# DIY HOB Spray Bar



## ponyrandy (Jan 13, 2007)

After switching from HOB filters to a cannister and making a DIY co2 reactor, I decided I wanted a spray bar to evenly distribute the co2 rich water evenly into the tank. A trip to the LFS got me an Eheim spray bar for $9.99 for a piece of thin plastic with holes drilled in it and Eheim written all over it. Wanting to make a T shaped spray bar I would need another one of these and some extra stuff to make it work. So instead, I decided to make my own, and this is what I came up with using 1/2" CPVC. One of the things I wanted to eliminate was the need for suction cup holders, so I made it so it would hang over the back of the tank and I put in 2 Tees on the backside to keep it stable. Picture 1 shows the completed spray bar. I hung it on the front of the tank in Picture 2 to show how the stabilizer legs worked. Picture 3 shows it in the tank, notice the increasing size of the holes. I added up the price of all of the parts and it came to $8.21.
Brian


----------



## JeremyAZ (Feb 16, 2007)

I did this a couple years ago. I found that the white pvc gets dingy looking fairly quickly.


----------



## Jman17H (Nov 9, 2006)

Do the 2 stabilizer pipes outside the tank have water flowing thru them or did you plug them off somehow?


----------



## plantkeeper (Apr 30, 2007)

i did something like this a while back. i agree with jeremey.


----------



## ponyrandy (Jan 13, 2007)

Jman17H said:


> Do the 2 stabilizer pipes outside the tank have water flowing thru them or did you plug them off somehow?


I just used regular tees, so they have water in them but since they are dead ends, it doesn't necesarily flow.
Brian


----------



## ponyrandy (Jan 13, 2007)

gmccreedy said:


> i did something like this a while back. i agree with jeremey.


I put it just below the water surface with the holes pointing downward, so you don't even see it unless you get down and look up into the back of the tank. I'm also thinking that the dingier it looks, the more it will disappear in the tank. 
Brian


----------



## JinxXx0085 (Jul 2, 2005)

It looks like a nifty idea. I would have liked to go with black PVC instead though. That would have cost a bit more than regular white ones.


----------



## ponyrandy (Jan 13, 2007)

Yeah, I would have preferred black also but couldn't find any. Someone also suggested on another thread to paint it with that new spray paint made for pvc. This was more of an experiment since I have never used a spray bar. I have to say though, it works great. 
Brian


----------



## mistergreen (Mar 3, 2007)

pretty sweet. They make clear pvc pipes too but I'd imagine that'll get dingy too but eh....


----------



## hoppycalif (Apr 7, 2005)

mistergreen said:


> pretty sweet. They make clear pvc pipes too but I'd imagine that'll get dingy too but eh....

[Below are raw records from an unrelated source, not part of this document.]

(** * cm_hw3: TOML to teaching-configuration-language converter

    A shallow embedding of [main.py] and the properties of its
    comment-extraction pass, postfix evaluator and document processor.

    Conventions of the embedding.
    - A Python [str] is a Rocq [string]; a character is its code point,
      so the text covered is the one over U+0000..U+00FF.  The character
      classes below ([isspace], [isdigit], line boundaries) are Python's,
      restricted to that range.
    - A Python [int] is a [Z]; a [float] is an IEEE binary64 value of
      [SpecFloat]; [bool] is kept apart from [int] because [str] prints it
      differently, and is read as 0 or 1 by the arithmetic.
    - [constants], the dictionary that [process_data] mutates and
      [evaluate_infix] reads, is a [gmap string number] threaded through a
      state-and-exception monad: a raised exception keeps the state reached,
      as a mutated Python dictionary does.
    - [data.items()] is an association list in insertion order.
    - CPython's limit on the number of digits that [int] and [str] convert
      is not part of the embedding. *)

From Stdlib Require Import ZArith String Ascii List Lia Bool.
From Stdlib Require Import DecimalString DecimalPos SpecFloat.
From stdpp Require Import gmap strings list.

Open Scope string_scope.
Open Scope list_scope.

(** ** Python string primitives *)

Module PyStr.

Definition code (c : ascii) : N := N_of_ascii c.

(** [str.isspace] on one character. *)
Definition isspace (c : ascii) : bool :=
  let n := code c in
  ((9 <=? n) && (n <=? 13) || (28 <=? n) && (n <=? 32)
   || (n =? 133) || (n =? 160))%N.

(** Characters with [str.isdecimal]: the ten ASCII digits. *)
Definition isdecimal (c : ascii) : bool :=
  let n := code c in ((48 <=? n) && (n <=? 57))%N.

(** Characters with [str.isdigit]: the decimal ones and the superscripts
    U+00B2, U+00B3, U+00B9. *)
Definition isdigit_char (c : ascii) : bool :=
  let n := code c in
  (isdecimal c || (n =? 178) || (n =? 179) || (n =? 185))%N.

(** The line boundaries of [str.splitlines], CR LF apart. *)
Definition is_linebreak (c : ascii) : bool :=
  let n := code c in
  ((10 <=? n) && (n <=? 13) || (28 <=? n) && (n <=? 30) || (n =? 133))%N.

Fixpoint all_chars (p : ascii -> bool) (s : string) : bool :=
  match s with
  | EmptyString => true
  | String c s' => p c && all_chars p s'
  end.

Definition is_empty (s : string) : bool :=
  match s with EmptyString => true | _ => false end.

(** [s.isdigit()]: non-empty and made of digits. *)
Definition isdigit (s : string) : bool :=
  negb (is_empty s) && all_chars isdigit_char s.

(** [s.startswith(p)]. *)
Fixpoint startswith (p s : string) : bool :=
  match p, s with
  | EmptyString, _ => true
  | String a p', String b s' => Ascii.eqb a b && startswith p' s'
  | String _ _, EmptyString => false
  end.

(** [s.endswith(p)]. *)
Definition endswith (p s : string) : bool :=
  startswith (String.rev p) (String.rev s).

(** [sub in s]. *)
Fixpoint contains (sub s : string) : bool :=
  startswith sub s ||
  match s with
  | EmptyString => false
  | String _ s' => contains sub s'
  end.

(** [s[1:-1]]. *)
Definition slice_1_m1 (s : string) : string :=
  substring 1 (String.length s - 2) s.

Fixpoint lstrip (s : string) : string :=
  match s with
  | EmptyString => EmptyString
  | String c s' => if isspace c then lstrip s' else s
  end.

Fixpoint rstrip (s : string) : string :=
  match s with
  | EmptyString => EmptyString
  | String c s' =>
      let r := rstrip s' in
      if is_empty r && isspace c then EmptyString else String c r
  end.

(** [s.strip()]. *)
Definition strip (s : string) : string := rstrip (lstrip s).

(** [sep.join(parts)]. *)
Fixpoint join (sep : string) (parts : list string) : string :=
  match parts with
  | [] => EmptyString
  | [p] => p
  | p :: ps => p +:+ sep +:+ join sep ps
  end.

(** [s.split()]: the maximal runs of non-whitespace characters. *)
Fixpoint split (s : string) : list string :=
  match s with
  | EmptyString => []
  | String c s' =>
      if isspace c then split s'
      else
        match s' with
        | EmptyString => [String c EmptyString]
        | String c' _ =>
            if isspace c' then String c EmptyString :: split s'
            else
              match split s' with
              | t :: ts => String c t :: ts
              | [] => [String c EmptyString]
              end
        end
  end.

(** [s.splitlines()]: the lines without their terminators; CR LF is one
    terminator, and a terminator at the very end opens no further line. *)
Fixpoint splitlines (s : string) : list string :=
  match s with
  | EmptyString => []
  | String c s' =>
      if is_linebreak c then
        EmptyString ::
        match s' with
        | String c' s'' =>
            if Ascii.eqb c "013" && Ascii.eqb c' "010"
            then splitlines s'' else splitlines s'
        | EmptyString => []
        end
      else
        match splitlines s' with
        | l :: ls => String c l :: ls
        | [] => [String c EmptyString]
        end
  end.

End PyStr.

(** ** Python numbers *)

Module PyNum.

Local Open Scope Z_scope.

(** The parameters of IEEE binary64. *)
Definition prec : Z := 53.
Definition emax : Z := 1024.

(** A Python number as this program meets it. *)
Inductive number :=
| NInt (z : Z)
| NBool (b : bool)
| NFloat (f : spec_float).

(** The exceptions of the arithmetic. *)
Inductive arith_error := ZeroDivisionError | OverflowError.

(** [str(n)] for an [int]. *)
Definition int_str (z : Z) : string := NilZero.string_of_int (Z.to_int z).

Definition digits10 (z : Z) : Z := Z.of_nat (String.length (int_str z)).

(** The [L] with [10^L <= n/d < 10^(L+1)], for positive [n] and [d]. *)
Definition floor_log10 (n d : Z) : Z :=
  let g := digits10 n - digits10 d in
  if 0 <=? g
  then (if d * 10 ^ g <=? n then g else g - 1)
  else (if d <=? n * 10 ^ (- g) then g else g - 1).

(** [repr] of a finite non-zero float prints the shortest decimal
    [d * 10^k] that reads back as the same float, and of those the one
    nearest to it.  The float is [m * 2^e]; the decimals that read back as
    it are those between the midpoints to its two neighbours, the
    midpoints included when [m] is even.  Everything is counted in units
    of [2^(e-2)], where the float is [4m], the upper midpoint [4m+2] and
    the lower one [4m-2], or [4m-1] just above a power of two. *)
Fixpoint shortest_search (fuel : nat) (n : Z) (lo mid hi a b l : Z)
         (closed : bool) : Z * Z :=
  let k := l - n + 1 in
  let p := 10 ^ Z.max k 0 in
  let q := 10 ^ Z.max (- k) 0 in
  let unit t := t * a * q in
  let cand d := d * p * b in
  let inside d :=
    if closed
    then (unit lo <=? cand d) && (cand d <=? unit hi)
    else (unit lo <? cand d) && (cand d <? unit hi) in
  let d0 := unit mid / (p * b) in
  let d1 := d0 + 1 in
  let below := unit mid - cand d0 in
  let above := cand d1 - unit mid in
  let pick :=
    match inside d0, inside d1 with
    | true, true =>
        if below <? above then Some d0
        else if above <? below then Some d1
        else Some (if Z.even d0 then d0 else d1)
    | true, false => Some d0
    | false, true => Some d1
    | false, false => None
    end in
  match pick, fuel with
  | Some d, _ => (d, k)
  | None, O => (d0, k)
  | None, S fuel' => shortest_search fuel' (n + 1) lo mid hi a b l closed
  end.

Definition shortest_decimal (m : positive) (e : Z) : Z * Z :=
  let m := Z.pos m in
  let lo :=
    if (m =? 2 ^ (prec - 1)) && (3 - emax - prec <? e)
    then 4 * m - 1 else 4 * m - 2 in
  let a := 2 ^ Z.max (e - 2) 0 in
  let b := 2 ^ Z.max (2 - e) 0 in
  shortest_search 16 1 lo (4 * m) (4 * m + 2) a b
                  (floor_log10 (4 * m * a) b) (Z.even m).

Fixpoint zeros (n : nat) : string :=
  match n with O => EmptyString | S n' => String "0" (zeros n') end.

Fixpoint strip_zeros (s : string) : string :=
  match s with
  | EmptyString => EmptyString
  | String c s' =>
      match strip_zeros s' with
      | EmptyString => if Ascii.eqb c "0" then EmptyString else String c EmptyString
      | r => String c r
      end
  end.

(** The layout of [repr]: [digits] are the significant digits and the
    value is [0.digits * 10^decpt]; exponent notation is used below
    [1e-4] and from [1e16] on. *)
Definition float_layout (digits : string) (decpt : Z) : string :=
  let n := Z.of_nat (String.length digits) in
  if (-4 <? decpt) && (decpt <=? 16) then
    if decpt <=? 0 then
      "0." +:+ zeros (Z.to_nat (- decpt)) +:+ digits
    else if decpt <? n then
      substring 0 (Z.to_nat decpt) digits +:+ "." +:+
      substring (Z.to_nat decpt) (Z.to_nat (n - decpt)) digits
    else
      digits +:+ zeros (Z.to_nat (decpt - n)) +:+ ".0"
  else
    let x := decpt - 1 in
    let xs := int_str (Z.abs x) in
    substring 0 1 digits +:+
    (if 1 <? n then "." +:+ substring 1 (Z.to_nat (n - 1)) digits
     else EmptyString) +:+
    "e" +:+ (if x <? 0 then "-" else "+") +:+
    (if Z.abs x <? 10 then "0" +:+ xs else xs).

Definition sign_str (s : bool) : string :=
  if s then "-" else EmptyString.

(** [repr(x)], which is also [str(x)], for a [float]. *)
Definition float_str (f : spec_float) : string :=
  match f with
  | S754_zero s => sign_str s +:+ "0.0"
  | S754_infinity s => sign_str s +:+ "inf"
  | S754_nan => "nan"
  | S754_finite s m e =>
      let '(d, k) := shortest_decimal m e in
      let ds := int_str d in
      sign_str s +:+
      float_layout (strip_zeros ds) (Z.of_nat (String.length ds) + k)
  end.

(** [str(x)] for a number. *)
Definition num_str (x : number) : string :=
  match x with
  | NInt z => int_str z
  | NBool true => "True"
  | NBool false => "False"
  | NFloat f => float_str f
  end.

(** [float(n)] for an [int]: the nearest float, or [OverflowError]. *)
Definition int_to_float (z : Z) : arith_error + spec_float :=
  match binary_normalize prec emax z 0 false with
  | S754_infinity _ => inl OverflowError
  | f => inr f
  end.

(** [a / b] for two [int]: the nearest float to the quotient. *)
Definition int_true_divide (a b : Z) : arith_error + spec_float :=
  match b with
  | 0 => inl ZeroDivisionError
  | _ =>
      let neg := xorb (a <? 0) (b <? 0) in
      match a with
      | 0 => inr (S754_zero neg)
      | _ =>
          match SFdiv prec emax
                  (S754_finite (a <? 0) (Z.to_pos (Z.abs a)) 0)
                  (S754_finite (b <? 0) (Z.to_pos (Z.abs b)) 0) with
          | S754_infinity _ => inl OverflowError
          | f => inr f
          end
      end
  end.

Definition is_zero (f : spec_float) : bool :=
  match f with S754_zero _ => true | _ => false end.

Definition float_divide (f g : spec_float) : arith_error + spec_float :=
  if is_zero g then inl ZeroDivisionError else inr (SFdiv prec emax f g).

(** Python compares an [int] with a [float] by their exact values. *)
Definition int_lt_float (a : Z) (g : spec_float) : bool :=
  match g with
  | S754_zero _ => a <? 0
  | S754_infinity s => negb s
  | S754_nan => false
  | S754_finite s m e =>
      let v := cond_Zopp s (Z.pos m) in
      if 0 <=? e then a <? v * 2 ^ e else a * 2 ^ (- e) <? v
  end.

Definition float_lt_int (f : spec_float) (b : Z) : bool :=
  match f with
  | S754_zero _ => 0 <? b
  | S754_infinity s => s
  | S754_nan => false
  | S754_finite s m e =>
      let v := cond_Zopp s (Z.pos m) in
      if 0 <=? e then v * 2 ^ e <? b else v <? b * 2 ^ (- e)
  end.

I once used clear acrylic for a spray bar. Big mistake! Because the inside of the bar was exposed to light it soon became covered with a form of algae, and that stuff would come off and plug the spray bar holes here and there. It quickly became very unsightly with brown and green goop inside. I'm convinced now that opaque spray bars are the only way to go.


----------



## mistergreen (Mar 3, 2007)

hoppycalif said:


> I once used clear acrylic for a spray bar. Big mistake! Because the inside of the bar was exposed to light it soon became covered with a form of algae, and that stuff would come off and plug the spray bar holes here and there. It quickly became very unsightly with brown and green goop inside. I'm convinced now that opaque spray bars are the only way to go.


good point. The clear pvc is 8x the price of a regular pvc anyways. I'd go black.. The white pvc is visually too distracting as well.


----------



## JinxXx0085 (Jul 2, 2005)

*Paint Spray for plastic and safe for fish*

I thought I'd share... I had a overflow box made for the 29g SW set up and it was painted black. It's been up and running for a month and fish are just fine with it.
I plan on painting my PVC for one of my FW 20L project tank. The spray paint brand is America Tradition by Valspar; Plastic Enamel (interior/exterior). This spray can can be found at Lowe's that is if you have Lowe's in your area. Any other hardwarestore might have it.

I hope this helps!


----------